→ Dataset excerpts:
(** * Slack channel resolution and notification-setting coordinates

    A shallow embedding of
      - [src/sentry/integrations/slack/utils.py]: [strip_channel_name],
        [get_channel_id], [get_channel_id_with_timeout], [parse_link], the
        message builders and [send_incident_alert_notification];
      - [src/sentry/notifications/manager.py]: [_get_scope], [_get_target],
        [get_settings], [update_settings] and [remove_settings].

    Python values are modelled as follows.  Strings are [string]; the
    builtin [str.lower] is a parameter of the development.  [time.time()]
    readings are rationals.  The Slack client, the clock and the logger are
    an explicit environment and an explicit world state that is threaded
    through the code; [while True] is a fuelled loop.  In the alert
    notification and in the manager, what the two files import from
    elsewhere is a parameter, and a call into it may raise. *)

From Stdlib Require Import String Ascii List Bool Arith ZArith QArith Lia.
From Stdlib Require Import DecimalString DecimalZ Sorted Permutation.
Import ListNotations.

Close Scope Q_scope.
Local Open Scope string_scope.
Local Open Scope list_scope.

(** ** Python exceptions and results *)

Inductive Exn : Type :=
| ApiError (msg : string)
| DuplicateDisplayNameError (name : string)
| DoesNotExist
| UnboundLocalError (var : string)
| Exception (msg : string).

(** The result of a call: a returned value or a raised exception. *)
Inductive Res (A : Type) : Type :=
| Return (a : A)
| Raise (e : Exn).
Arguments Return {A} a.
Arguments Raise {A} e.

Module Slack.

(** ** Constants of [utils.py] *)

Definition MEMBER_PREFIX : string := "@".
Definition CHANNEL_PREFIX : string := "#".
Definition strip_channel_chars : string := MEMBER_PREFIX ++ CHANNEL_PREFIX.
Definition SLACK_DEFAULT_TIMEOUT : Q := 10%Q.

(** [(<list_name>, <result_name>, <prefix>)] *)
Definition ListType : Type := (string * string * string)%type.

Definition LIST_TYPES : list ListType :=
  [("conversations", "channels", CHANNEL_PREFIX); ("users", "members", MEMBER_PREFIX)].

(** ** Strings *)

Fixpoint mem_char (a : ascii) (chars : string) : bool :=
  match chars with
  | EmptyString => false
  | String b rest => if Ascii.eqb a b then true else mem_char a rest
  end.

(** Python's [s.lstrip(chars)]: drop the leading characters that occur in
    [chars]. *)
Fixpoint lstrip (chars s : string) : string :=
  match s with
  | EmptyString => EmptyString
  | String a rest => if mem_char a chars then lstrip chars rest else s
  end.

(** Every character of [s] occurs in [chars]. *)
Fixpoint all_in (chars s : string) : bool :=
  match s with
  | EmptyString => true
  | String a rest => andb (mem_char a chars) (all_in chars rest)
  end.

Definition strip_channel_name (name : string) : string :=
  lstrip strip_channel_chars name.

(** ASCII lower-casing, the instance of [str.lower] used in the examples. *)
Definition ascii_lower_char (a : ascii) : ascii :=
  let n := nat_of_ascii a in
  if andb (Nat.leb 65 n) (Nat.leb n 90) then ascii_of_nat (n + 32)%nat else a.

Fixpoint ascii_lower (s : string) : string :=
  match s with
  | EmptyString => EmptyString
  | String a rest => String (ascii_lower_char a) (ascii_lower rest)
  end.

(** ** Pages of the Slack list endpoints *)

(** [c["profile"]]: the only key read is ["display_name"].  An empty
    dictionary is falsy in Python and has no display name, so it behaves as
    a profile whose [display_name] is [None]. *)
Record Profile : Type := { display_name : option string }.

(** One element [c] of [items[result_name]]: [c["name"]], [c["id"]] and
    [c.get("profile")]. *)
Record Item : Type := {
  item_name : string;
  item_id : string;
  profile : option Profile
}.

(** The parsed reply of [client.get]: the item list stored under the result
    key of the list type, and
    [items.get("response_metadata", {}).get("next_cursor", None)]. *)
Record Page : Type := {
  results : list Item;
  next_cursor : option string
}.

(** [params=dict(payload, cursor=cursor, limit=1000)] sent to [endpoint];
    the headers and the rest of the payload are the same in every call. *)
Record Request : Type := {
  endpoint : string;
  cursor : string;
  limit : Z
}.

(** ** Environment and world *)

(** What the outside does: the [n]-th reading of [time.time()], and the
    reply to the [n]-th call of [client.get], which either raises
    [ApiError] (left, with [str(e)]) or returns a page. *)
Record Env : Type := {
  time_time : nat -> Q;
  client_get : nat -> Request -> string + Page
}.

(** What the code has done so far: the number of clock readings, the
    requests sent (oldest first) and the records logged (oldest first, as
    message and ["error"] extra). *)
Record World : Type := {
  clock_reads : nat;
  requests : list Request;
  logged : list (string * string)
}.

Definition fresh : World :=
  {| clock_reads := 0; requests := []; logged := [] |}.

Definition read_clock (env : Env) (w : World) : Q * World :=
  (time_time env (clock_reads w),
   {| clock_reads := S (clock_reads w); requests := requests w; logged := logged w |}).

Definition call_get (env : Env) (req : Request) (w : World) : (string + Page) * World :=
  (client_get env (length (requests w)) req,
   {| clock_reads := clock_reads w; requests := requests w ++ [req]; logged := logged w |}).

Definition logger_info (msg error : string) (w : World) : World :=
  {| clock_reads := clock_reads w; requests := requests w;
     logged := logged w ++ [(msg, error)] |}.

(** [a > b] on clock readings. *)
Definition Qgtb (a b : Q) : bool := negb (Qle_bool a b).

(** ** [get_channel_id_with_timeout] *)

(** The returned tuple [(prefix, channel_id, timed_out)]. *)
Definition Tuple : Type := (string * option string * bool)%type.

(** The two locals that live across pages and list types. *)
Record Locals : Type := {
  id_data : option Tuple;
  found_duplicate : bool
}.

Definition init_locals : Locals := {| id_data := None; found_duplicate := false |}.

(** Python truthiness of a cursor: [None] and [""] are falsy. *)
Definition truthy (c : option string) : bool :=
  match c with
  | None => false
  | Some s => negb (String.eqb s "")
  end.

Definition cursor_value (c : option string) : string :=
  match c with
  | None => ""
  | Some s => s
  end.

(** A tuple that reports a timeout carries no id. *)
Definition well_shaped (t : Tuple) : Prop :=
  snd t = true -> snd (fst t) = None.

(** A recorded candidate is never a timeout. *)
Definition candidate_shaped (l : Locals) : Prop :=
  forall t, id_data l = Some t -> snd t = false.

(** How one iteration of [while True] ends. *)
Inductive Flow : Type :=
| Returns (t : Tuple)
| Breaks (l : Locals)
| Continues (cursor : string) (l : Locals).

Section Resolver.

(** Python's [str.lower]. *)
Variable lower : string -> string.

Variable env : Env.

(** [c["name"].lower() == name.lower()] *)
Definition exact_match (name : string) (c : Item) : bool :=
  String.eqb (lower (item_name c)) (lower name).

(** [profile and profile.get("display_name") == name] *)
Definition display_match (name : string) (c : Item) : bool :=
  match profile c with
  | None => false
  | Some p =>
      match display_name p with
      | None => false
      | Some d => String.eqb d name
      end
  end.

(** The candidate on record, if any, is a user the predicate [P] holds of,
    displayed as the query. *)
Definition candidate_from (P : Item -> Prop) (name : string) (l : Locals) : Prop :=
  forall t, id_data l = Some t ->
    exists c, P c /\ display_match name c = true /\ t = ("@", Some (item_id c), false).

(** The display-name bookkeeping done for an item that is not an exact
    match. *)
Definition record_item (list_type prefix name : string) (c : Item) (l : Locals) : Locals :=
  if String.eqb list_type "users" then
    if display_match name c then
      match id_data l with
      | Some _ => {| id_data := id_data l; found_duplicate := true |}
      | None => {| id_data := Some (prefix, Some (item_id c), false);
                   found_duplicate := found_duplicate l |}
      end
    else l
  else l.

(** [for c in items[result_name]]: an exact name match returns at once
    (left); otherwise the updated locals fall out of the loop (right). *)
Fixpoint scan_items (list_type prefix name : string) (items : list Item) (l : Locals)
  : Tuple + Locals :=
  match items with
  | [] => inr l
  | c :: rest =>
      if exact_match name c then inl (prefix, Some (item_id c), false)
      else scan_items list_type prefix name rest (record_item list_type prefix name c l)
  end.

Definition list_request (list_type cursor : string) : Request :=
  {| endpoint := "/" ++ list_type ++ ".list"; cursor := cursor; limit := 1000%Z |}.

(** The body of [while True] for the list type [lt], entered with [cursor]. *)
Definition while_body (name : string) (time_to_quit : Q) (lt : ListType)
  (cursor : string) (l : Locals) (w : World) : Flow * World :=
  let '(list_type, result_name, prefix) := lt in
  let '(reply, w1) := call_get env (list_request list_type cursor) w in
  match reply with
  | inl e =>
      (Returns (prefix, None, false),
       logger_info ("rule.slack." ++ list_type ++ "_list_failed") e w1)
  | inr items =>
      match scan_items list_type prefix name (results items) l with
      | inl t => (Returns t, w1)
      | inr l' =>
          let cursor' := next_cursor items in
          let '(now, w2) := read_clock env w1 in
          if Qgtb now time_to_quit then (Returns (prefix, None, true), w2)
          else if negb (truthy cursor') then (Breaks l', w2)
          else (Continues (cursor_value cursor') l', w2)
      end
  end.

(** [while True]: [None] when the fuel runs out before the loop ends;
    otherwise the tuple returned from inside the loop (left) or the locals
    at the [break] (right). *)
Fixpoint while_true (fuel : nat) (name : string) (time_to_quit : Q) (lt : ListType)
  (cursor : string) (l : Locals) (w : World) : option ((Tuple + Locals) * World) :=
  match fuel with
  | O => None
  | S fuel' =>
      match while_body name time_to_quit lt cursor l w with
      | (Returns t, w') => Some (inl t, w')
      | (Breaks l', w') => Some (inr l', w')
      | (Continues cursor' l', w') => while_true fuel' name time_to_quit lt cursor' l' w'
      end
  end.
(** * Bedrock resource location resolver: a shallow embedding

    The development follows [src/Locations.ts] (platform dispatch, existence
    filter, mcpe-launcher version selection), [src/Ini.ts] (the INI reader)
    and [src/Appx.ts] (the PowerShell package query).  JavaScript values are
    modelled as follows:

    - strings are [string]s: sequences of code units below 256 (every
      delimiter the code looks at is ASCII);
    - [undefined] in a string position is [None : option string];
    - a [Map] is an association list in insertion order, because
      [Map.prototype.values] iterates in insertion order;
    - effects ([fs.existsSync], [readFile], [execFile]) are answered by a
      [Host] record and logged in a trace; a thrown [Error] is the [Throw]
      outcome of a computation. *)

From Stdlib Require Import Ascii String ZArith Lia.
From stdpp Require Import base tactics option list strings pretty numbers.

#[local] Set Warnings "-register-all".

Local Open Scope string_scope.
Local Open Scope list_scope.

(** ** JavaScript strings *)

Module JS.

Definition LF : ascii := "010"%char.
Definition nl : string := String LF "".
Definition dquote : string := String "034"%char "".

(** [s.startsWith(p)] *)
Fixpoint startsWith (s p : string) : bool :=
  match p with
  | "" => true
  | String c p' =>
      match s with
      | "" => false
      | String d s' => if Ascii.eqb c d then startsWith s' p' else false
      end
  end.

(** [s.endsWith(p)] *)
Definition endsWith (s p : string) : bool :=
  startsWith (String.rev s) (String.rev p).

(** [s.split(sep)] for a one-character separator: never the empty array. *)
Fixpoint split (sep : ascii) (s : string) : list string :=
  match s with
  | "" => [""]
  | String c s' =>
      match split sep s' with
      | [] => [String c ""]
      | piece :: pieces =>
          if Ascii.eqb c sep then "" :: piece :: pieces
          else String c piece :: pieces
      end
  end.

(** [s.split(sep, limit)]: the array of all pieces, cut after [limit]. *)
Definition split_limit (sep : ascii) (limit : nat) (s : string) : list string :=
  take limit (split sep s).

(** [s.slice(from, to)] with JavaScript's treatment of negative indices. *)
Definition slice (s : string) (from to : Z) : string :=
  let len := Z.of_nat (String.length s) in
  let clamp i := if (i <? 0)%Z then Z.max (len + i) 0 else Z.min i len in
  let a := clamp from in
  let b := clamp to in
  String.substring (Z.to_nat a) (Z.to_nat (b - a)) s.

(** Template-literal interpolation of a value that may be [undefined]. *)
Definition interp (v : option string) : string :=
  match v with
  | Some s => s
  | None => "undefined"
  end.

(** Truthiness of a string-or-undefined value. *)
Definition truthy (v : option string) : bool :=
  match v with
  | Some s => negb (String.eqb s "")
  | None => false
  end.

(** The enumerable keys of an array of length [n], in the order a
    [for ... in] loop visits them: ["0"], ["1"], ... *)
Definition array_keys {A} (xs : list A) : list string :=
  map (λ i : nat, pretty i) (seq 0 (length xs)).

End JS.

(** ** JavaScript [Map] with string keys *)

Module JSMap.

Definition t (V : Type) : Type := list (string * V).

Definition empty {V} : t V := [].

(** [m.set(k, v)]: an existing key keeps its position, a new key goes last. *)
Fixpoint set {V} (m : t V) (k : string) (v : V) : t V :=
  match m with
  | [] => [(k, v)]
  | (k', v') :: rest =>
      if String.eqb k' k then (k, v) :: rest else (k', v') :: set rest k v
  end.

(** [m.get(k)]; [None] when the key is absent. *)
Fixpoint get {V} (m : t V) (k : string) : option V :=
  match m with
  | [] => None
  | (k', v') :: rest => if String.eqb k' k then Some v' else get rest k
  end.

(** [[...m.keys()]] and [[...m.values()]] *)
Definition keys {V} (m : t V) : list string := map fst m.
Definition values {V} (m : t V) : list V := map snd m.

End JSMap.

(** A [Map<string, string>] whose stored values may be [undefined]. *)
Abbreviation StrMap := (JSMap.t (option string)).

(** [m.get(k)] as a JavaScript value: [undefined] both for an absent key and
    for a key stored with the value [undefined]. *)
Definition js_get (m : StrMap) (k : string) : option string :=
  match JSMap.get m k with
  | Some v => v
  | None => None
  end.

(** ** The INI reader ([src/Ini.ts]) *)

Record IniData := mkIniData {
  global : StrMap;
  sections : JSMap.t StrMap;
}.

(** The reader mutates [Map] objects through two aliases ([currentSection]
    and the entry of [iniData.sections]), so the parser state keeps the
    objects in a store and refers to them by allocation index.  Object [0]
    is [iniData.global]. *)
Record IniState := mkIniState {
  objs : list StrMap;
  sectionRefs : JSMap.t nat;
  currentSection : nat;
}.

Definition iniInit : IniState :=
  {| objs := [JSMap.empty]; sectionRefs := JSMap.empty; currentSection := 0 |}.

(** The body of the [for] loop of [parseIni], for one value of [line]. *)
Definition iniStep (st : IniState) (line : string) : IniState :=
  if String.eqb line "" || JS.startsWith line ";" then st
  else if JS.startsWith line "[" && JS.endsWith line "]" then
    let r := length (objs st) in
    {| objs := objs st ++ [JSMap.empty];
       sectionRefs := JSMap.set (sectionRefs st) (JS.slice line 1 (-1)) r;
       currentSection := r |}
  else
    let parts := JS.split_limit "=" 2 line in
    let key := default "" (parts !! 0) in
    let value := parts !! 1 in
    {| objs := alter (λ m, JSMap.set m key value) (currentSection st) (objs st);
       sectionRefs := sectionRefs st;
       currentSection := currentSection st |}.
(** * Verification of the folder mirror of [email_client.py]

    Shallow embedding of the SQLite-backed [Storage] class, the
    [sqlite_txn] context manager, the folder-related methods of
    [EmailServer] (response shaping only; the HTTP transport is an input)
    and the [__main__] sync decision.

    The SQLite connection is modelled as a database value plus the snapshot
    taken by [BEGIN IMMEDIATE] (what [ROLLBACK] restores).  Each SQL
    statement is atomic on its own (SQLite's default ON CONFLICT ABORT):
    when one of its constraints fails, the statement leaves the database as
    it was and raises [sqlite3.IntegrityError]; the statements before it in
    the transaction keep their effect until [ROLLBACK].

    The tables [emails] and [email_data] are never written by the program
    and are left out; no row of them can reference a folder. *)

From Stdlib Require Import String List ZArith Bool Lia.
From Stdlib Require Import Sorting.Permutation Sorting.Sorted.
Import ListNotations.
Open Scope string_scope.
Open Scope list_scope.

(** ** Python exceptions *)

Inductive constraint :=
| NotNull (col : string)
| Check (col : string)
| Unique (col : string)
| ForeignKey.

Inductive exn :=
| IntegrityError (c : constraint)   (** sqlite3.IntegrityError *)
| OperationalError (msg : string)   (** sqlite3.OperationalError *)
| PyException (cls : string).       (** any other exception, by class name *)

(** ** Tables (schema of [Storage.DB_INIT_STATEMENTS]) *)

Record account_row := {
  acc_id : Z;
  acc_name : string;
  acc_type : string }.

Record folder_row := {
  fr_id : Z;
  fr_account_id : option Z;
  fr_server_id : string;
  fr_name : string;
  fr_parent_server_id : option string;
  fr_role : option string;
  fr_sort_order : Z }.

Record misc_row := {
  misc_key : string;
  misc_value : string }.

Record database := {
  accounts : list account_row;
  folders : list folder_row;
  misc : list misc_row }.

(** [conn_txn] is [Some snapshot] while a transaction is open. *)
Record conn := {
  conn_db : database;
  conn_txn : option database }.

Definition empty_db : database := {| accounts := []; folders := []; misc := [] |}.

→ TASK ITEM:
Each line holding the word "objects" must be copied from the data.

→ ANSWER SPACE:
(** The reader mutates [Map] objects through two aliases ([currentSection]
    objects in a store and refers to them by allocation index.  Object [0]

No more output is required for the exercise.